Timeout while waiting for router HA state transition

Bug #1939507 reported by Slawek Kaplonski
8
This bug affects 1 person
Affects Status Importance Assigned to Milestone
neutron
Fix Released
High
Slawek Kaplonski

Bug Description

It happens in functional tests, like e.g. in neutron.tests.functional.agent.l3.test_ha_router.L3HATestCase.test_ipv6_router_advts_and_fwd_after_router_state_change_backup:

https://a1fab4006c6a1daf82f2-bd8cbc347d913753596edf9ef5797d55.ssl.cf1.rackcdn.com/786478/17/check/neutron-functional-with-uwsgi/7250dcf/testr_results.html

Error is like:

ft1.10: neutron.tests.functional.agent.l3.test_ha_router.L3HATestCase.test_ipv6_router_advts_and_fwd_after_router_state_change_backuptesttools.testresult.real._StringException: Traceback (most recent call last):
  File "/home/zuul/src/opendev.org/openstack/neutron/neutron/common/utils.py", line 702, in wait_until_true
    eventlet.sleep(sleep)
  File "/home/zuul/src/opendev.org/openstack/neutron/.tox/dsvm-functional/lib/python3.8/site-packages/eventlet/greenthread.py", line 36, in sleep
    hub.switch()
  File "/home/zuul/src/opendev.org/openstack/neutron/.tox/dsvm-functional/lib/python3.8/site-packages/eventlet/hubs/hub.py", line 313, in switch
    return self.greenlet.switch()
eventlet.timeout.Timeout: 60 seconds

During handling of the above exception, another exception occurred:

Traceback (most recent call last):
  File "/home/zuul/src/opendev.org/openstack/neutron/neutron/tests/base.py", line 183, in func
    return f(self, *args, **kwargs)
  File "/home/zuul/src/opendev.org/openstack/neutron/neutron/tests/functional/agent/l3/test_ha_router.py", line 148, in test_ipv6_router_advts_and_fwd_after_router_state_change_backup
    self._test_ipv6_router_advts_and_fwd_helper('backup',
  File "/home/zuul/src/opendev.org/openstack/neutron/neutron/tests/functional/agent/l3/test_ha_router.py", line 118, in _test_ipv6_router_advts_and_fwd_helper
    common_utils.wait_until_true(lambda: router.ha_state == 'backup')
  File "/home/zuul/src/opendev.org/openstack/neutron/neutron/common/utils.py", line 707, in wait_until_true
    raise WaitTimeout(_("Timed out after %d seconds") % timeout)
neutron.common.utils.WaitTimeout: Timed out after 60 seconds

Changed in neutron:
assignee: nobody → Slawek Kaplonski (slaweq)
Revision history for this message
OpenStack Infra (hudson-openstack) wrote : Related fix proposed to neutron (master)

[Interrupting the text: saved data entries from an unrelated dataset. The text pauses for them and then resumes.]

(* ===== verification/TftpLink.v ===== *)
(** * A transfer (the client of Tftp.v, a server, the network between them)

    What the client does with each packet of a transfer, as lemmas on [session]:
    the state in which a number of blocks of a file is stored.  Then the client is
    put together with a server and a network that may lose and repeat packets, as a
    step relation, with its invariant: a transfer that ends with success has stored
    exactly the file, and one that has not been given up can still end so.  The
    server numbers its blocks modulo 65536, sends the next block when the one it
    sends is acknowledged and repeats it after a timeout.  Last, how a transfer
    starts, and what a repeated block number 0 does to it. *)

From stdpp Require Import relations.
From S2P Require Import Prelude Mem Ctype Vsprintf Env Eth Net Tftp.

Section Proofs.
Context (dev_init : nat -> nat -> Z).
Implicit Types s : net tftp.

(** The server can be reached: its hardware address is known. *)
Record reachable s : Prop := {
  re_net : net_ok s;
  re_mac : NetServerEther (addrs s) <> NetEtherNullAddr;
  re_ip : TftpServerIP (client s) <> 0 /\ TftpServerIP (client s) <> 0xFFFFFFFF
}.

(** The state after sending [p] to the server. *)
Definition after_send s (p tx : list Z) : net tftp :=
  let c := client s in
  sent_udp s (NetServerEther (addrs s)) (TftpServerIP c) (TftpServerPort c) (TftpOurPort c) p tx.
(** A boot file of the options is written over an empty one. *)
Lemma boot_file_written pre field tail file d : length pre = bp_file -> field_holds field file -> cstring d -> d <> [] ->
  let size := truncate_sz 128 (Z.of_nat (length d)) in
  exists field',
    (if (deref file =? 0) && (0 <? size) then put_bytes (pre ++ field ++ tail) bp_file (take (Z.to_nat size) d ++ [0])
     else Ok (pre ++ field ++ tail)) = Ok (pre ++ field' ++ tail) /\ field_holds field' (boot_file file [(67, d)]).
Proof.
  intros Hp Hf Hc Hd size. pose proof Hf as (Hl & Hcf & rest & Ef). unfold boot_file. rewrite kept_cons, kept_nil. unfold says. cbn [fst snd].
  change (67 =? 67) with true. cbv iota. destruct (truncate_name 128 d eq_refl) as [Hn Et]. fold size in Hn, Et.
  change (Z.to_nat (128 - 1)) with 127%nat in Et. rewrite <- Et. unfold known_name. destruct (deref file =? 0); cbn [negb andb].
  - assert (Hs : 0 < size) by (destruct d; [done|unfold size, truncate_sz; cbn [length]; destruct (Z.leb_spec 128 (Z.of_nat (S (length d)))); lia]).
    rewrite (proj2 (Z.ltb_lt 0 size)) by done. cbn [andb]. set (name := take (Z.to_nat size) d).
    assert (Hnl : length name = Z.to_nat size) by (unfold name; rewrite length_take; lia).
    assert (Hn2 : (length name < 128)%nat) by (rewrite Hnl; unfold size, truncate_sz in *; destruct (Z.leb_spec 128 (Z.of_nat (length d))); lia).
    exists (name ++ 0 :: drop (length name + 1) field). split.
    + rewrite put_bytes_ok by (rewrite !length_app, Hp, Hl; cbn [length]; lia). f_equal. rewrite take_app_length' by done. f_equal.
      rewrite (app_assoc pre), drop_app_le by (rewrite !length_app, Hp, Hl; cbn [length]; lia).
      rewrite drop_app_ge by (rewrite Hp; lia). rewrite Hp, length_app. cbn [length]. replace (bp_file + (length name + 1) - bp_file)%nat with (length name + 1)%nat by lia.
      by rewrite <- !app_assoc.
    + assert (Hcn : cstring name) by (by apply Forall_take). split; [|split; [done|by eexists]].
      rewrite length_app. cbn [length]. rewrite length_drop, Hl. lia.
  - by exists field.
Qed.

(** The packet is in three pieces: before the file name, its field, the rest. *)
Lemma dhcp_option_ok pre field tail file i o rest s :
  length pre = bp_file -> field_holds field file -> option_ok o -> drop i (pre ++ field ++ tail) = option_bytes o ++ rest ->
  exists field', dhcp_option cfg (pre ++ field ++ tail) i o.1 (Z.of_nat (length o.2)) s = Ok (pre ++ field' ++ tail, dhcp_learned cfg [o] s) /\
    field_holds field' (boot_file file [o]).
Proof.
  intros Hp Hf Ho E. destruct (option_reads _ _ _ _ E) as (_ & _ & Hb & H4 & H8 & _).
  pose proof (fun m => option_name_ok _ _ _ _ m E) as Hname. pose proof (field_begin _ _ _ tail Hf Hp) as H0.
  destruct o as [c d]. cbn [fst snd] in *. pose proof (oo_address _ Ho) as Ha. pose proof (oo_dns2 _ Ho) as Hd2. pose proof (oo_file _ Ho) as Hff. cbn [fst snd] in Ha, Hd2, Hff.
  assert (He : dhcp_learned cfg [(c, d)] s = dhcp_learned cfg [(c, d)] s) by done. revert He. destruct s as [[] ? ? ? ? ? ? ? ? []]. intros _.
  unfold dhcp_option.
  destruct (Z.eqb_spec c 1) as [->|N1]; [rewrite H4 by (apply Ha, (bool_decide_unpack _); exact I); exists field; by rewrite boot_file_other|].
  destruct (Z.eqb_spec c 3) as [->|N3]; [rewrite H4 by (apply Ha, (bool_decide_unpack _); exact I); exists field; by rewrite boot_file_other|].
  destruct (Z.eqb_spec c 6) as [->|N6].
  { rewrite H4 by (apply Ha, (bool_decide_unpack _); exact I). exists field. rewrite boot_file_other by done. split; [|done].
    unfold dhcp_learned, learn_client, learned, says_dns2. cbn [fst snd]. change (6 =? 6) with true. cbn [andb].
    destruct (CONFIG_BOOTP_DNS2 cfg); cbn [andb]; [|done]. destruct (Z.ltb_spec 4 (Z.of_nat (length d))); [|done]. by rewrite H8 by (apply Hd2; lia). }
  destruct (Z.eqb_spec c 12) as [->|N12]; [rewrite Hname by done; exists field; by rewrite boot_file_other|].
  destruct (Z.eqb_spec c 17) as [->|N17]; [rewrite Hname by done; exists field; by rewrite boot_file_other|].
  destruct (Z.eqb_spec c 51) as [->|N51]; [rewrite H4 by (apply Ha, (bool_decide_unpack _); exact I); exists field; by rewrite boot_file_other|].
  destruct (Z.eqb_spec c 54) as [->|N54]; [rewrite H4 by (apply Ha, (bool_decide_unpack _); exact I); exists field; by rewrite boot_file_other|].
  match goal with |- context [Ok (_, dhcp_learned cfg [(c, d)] ?s0)] => assert (Hn : dhcp_learned cfg [(c, d)] s0 = s0) end.
  { unfold dhcp_learned, learn_addrs, learn_client, learned, says, says_dns2. cbn [fst snd].
    do 7 (rewrite (proj2 (Z.eqb_neq _ _)) by eassumption). reflexivity. }
  rewrite Hn. destruct (Z.eqb_spec c 67) as [->|N67]; [|exists field; by rewrite boot_file_other].
  destruct (Hff eq_refl) as [Hc Hd]. destruct (boot_file_written pre field tail file d Hp Hf Hc Hd) as (field' & Ew & Hf'). cbv zeta in Ew.
  exists field'. split; [|done]. cbv zeta. rewrite (bind_ok (lift _) _ _ _ _ (f_equal (fun r => lift r _) H0)). revert Ew.
  destruct (truncate_name 128 d eq_refl) as [Hn128 _]. destruct ((deref file =? 0) && _); intros Ew; [|by injection Ew as ->].
  rewrite (bind_ok (lift _) _ _ _ _ (f_equal (fun r => lift r _) (Hb _ Hn128))). by rewrite Ew.
Qed.

Lemma boot_file_app f l1 l2 : boot_file (boot_file f l1) l2 = boot_file f (l1 ++ l2).
Proof. apply kept_app. Qed.

Lemma options_area_cons o opts : options_area (o :: opts) = option_bytes o ++ options_area opts.
Proof. unfold options_area. cbn [flat_map]. by rewrite <- app_assoc. Qed.

(** All of them. *)
Lemma options_loop_ok pre tail last : length pre = bp_file -> forall opts fuel field file i rest s,
  field_holds field file -> Forall option_ok opts -> (bp_vend <= i)%nat -> drop i (pre ++ field ++ tail) = options_area opts ++ rest ->
  Z.of_nat (i + length (options_area opts)) <= last -> (length opts < fuel)%nat ->
  exists field', options_loop cfg fuel (pre ++ field ++ tail) i last s = Ok (pre ++ field' ++ tail, dhcp_learned cfg opts s) /\
    field_holds field' (boot_file file opts).
Proof.
  intros Hp. induction opts as [|o opts IH]; intros fuel field file i rest s Hf Ho Hi E Hl Hfu; (destruct fuel as [|fuel]; [lia|]); cbn [options_loop].
  - cbn in Hl. rewrite (proj2 (Z.ltb_lt _ _)) by lia. rewrite (get8_head _ _ _ _ E). exists field. split; [|unfold boot_file; by rewrite kept_nil].
    by rewrite dhcp_learned_nil.
  - apply Forall_cons in Ho as [Ho Hos]. rewrite options_area_cons in E, Hl. rewrite <- app_assoc in E. rewrite length_app in Hl.
    change (length (option_bytes o)) with (S (S (length o.2))) in Hl.
    destruct (option_reads _ _ _ _ E) as (G0 & G1 & _ & _ & _ & Er).
    destruct (dhcp_option_ok pre field tail file i o _ s Hp Hf Ho E) as (field1 & E1 & Hf1).
    rewrite (proj2 (Z.ltb_lt _ _)) by lia. rewrite (bind_ok (lift _) _ _ _ _ (f_equal (fun r => lift r s) G0)).
    rewrite (proj2 (Z.eqb_neq o.1 255)) by (pose proof (oo_code _ Ho); lia). rewrite (bind_ok (lift _) _ _ _ _ (f_equal (fun r => lift r s) G1)).
    rewrite (bind_ok _ _ _ _ _ E1). rewrite Nat2Z.id.
    destruct (IH fuel field1 (boot_file file [o]) (i + length o.2 + 2)%nat rest (dhcp_learned cfg [o] s)) as (field2 & E2 & Hf2); [done|done|lia| |lia|cbn [length] in *; lia|].
    + rewrite <- Er. assert (Hlen : (length (pre ++ field) <= i + length o.2 + 2)%nat) by (rewrite length_app, Hp, (proj1 Hf); unfold bp_vend, bp_file in *; lia).
      assert (Hlen1 : length field1 = length field) by (by rewrite (proj1 Hf), (proj1 Hf1)).
      rewrite !app_assoc. rewrite !drop_app_ge by (rewrite ?length_app, ?Hlen1 in *; lia). by rewrite !length_app, Hlen1.
    + exists field2. rewrite E2, dhcp_learned_app, boot_file_app in *. done.
Qed.
End Learning.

Related fix proposed to branch: master
Review: https://review.opendev.org/c/openstack/neutron/+/804397

Revision history for this message
OpenStack Infra (hudson-openstack) wrote : Related fix merged to neutron (master)

Reviewed: https://review.opendev.org/c/openstack/neutron/+/804397
Committed: https://opendev.org/openstack/neutron/commit/82fd968011b481f11cfec6a1ec767e095d3f41db
Submitter: "Zuul (22348)"
Branch: master

commit 82fd968011b481f11cfec6a1ec767e095d3f41db
Author: Slawek Kaplonski <email address hidden>
Date: Thu Aug 12 16:48:57 2021 +0200

    [L3HA] Add extra logs to the process of ha state changes

    Some extra debug logs may be useful to understand exactly what happens
    during ha states transitions and e.g. to understand failures like
    described in the related bug.

    Related-bug: #1939507
    Change-Id: Id708b2c7a602df8d4ba1b32e58d4b152b5c58ba6

Revision history for this message
OpenStack Infra (hudson-openstack) wrote : Fix proposed to neutron (master)

Fix proposed to branch: master
Review: https://review.opendev.org/c/openstack/neutron/+/808071

Changed in neutron:
status: Confirmed → In Progress
Revision history for this message
OpenStack Infra (hudson-openstack) wrote : Fix merged to neutron (master)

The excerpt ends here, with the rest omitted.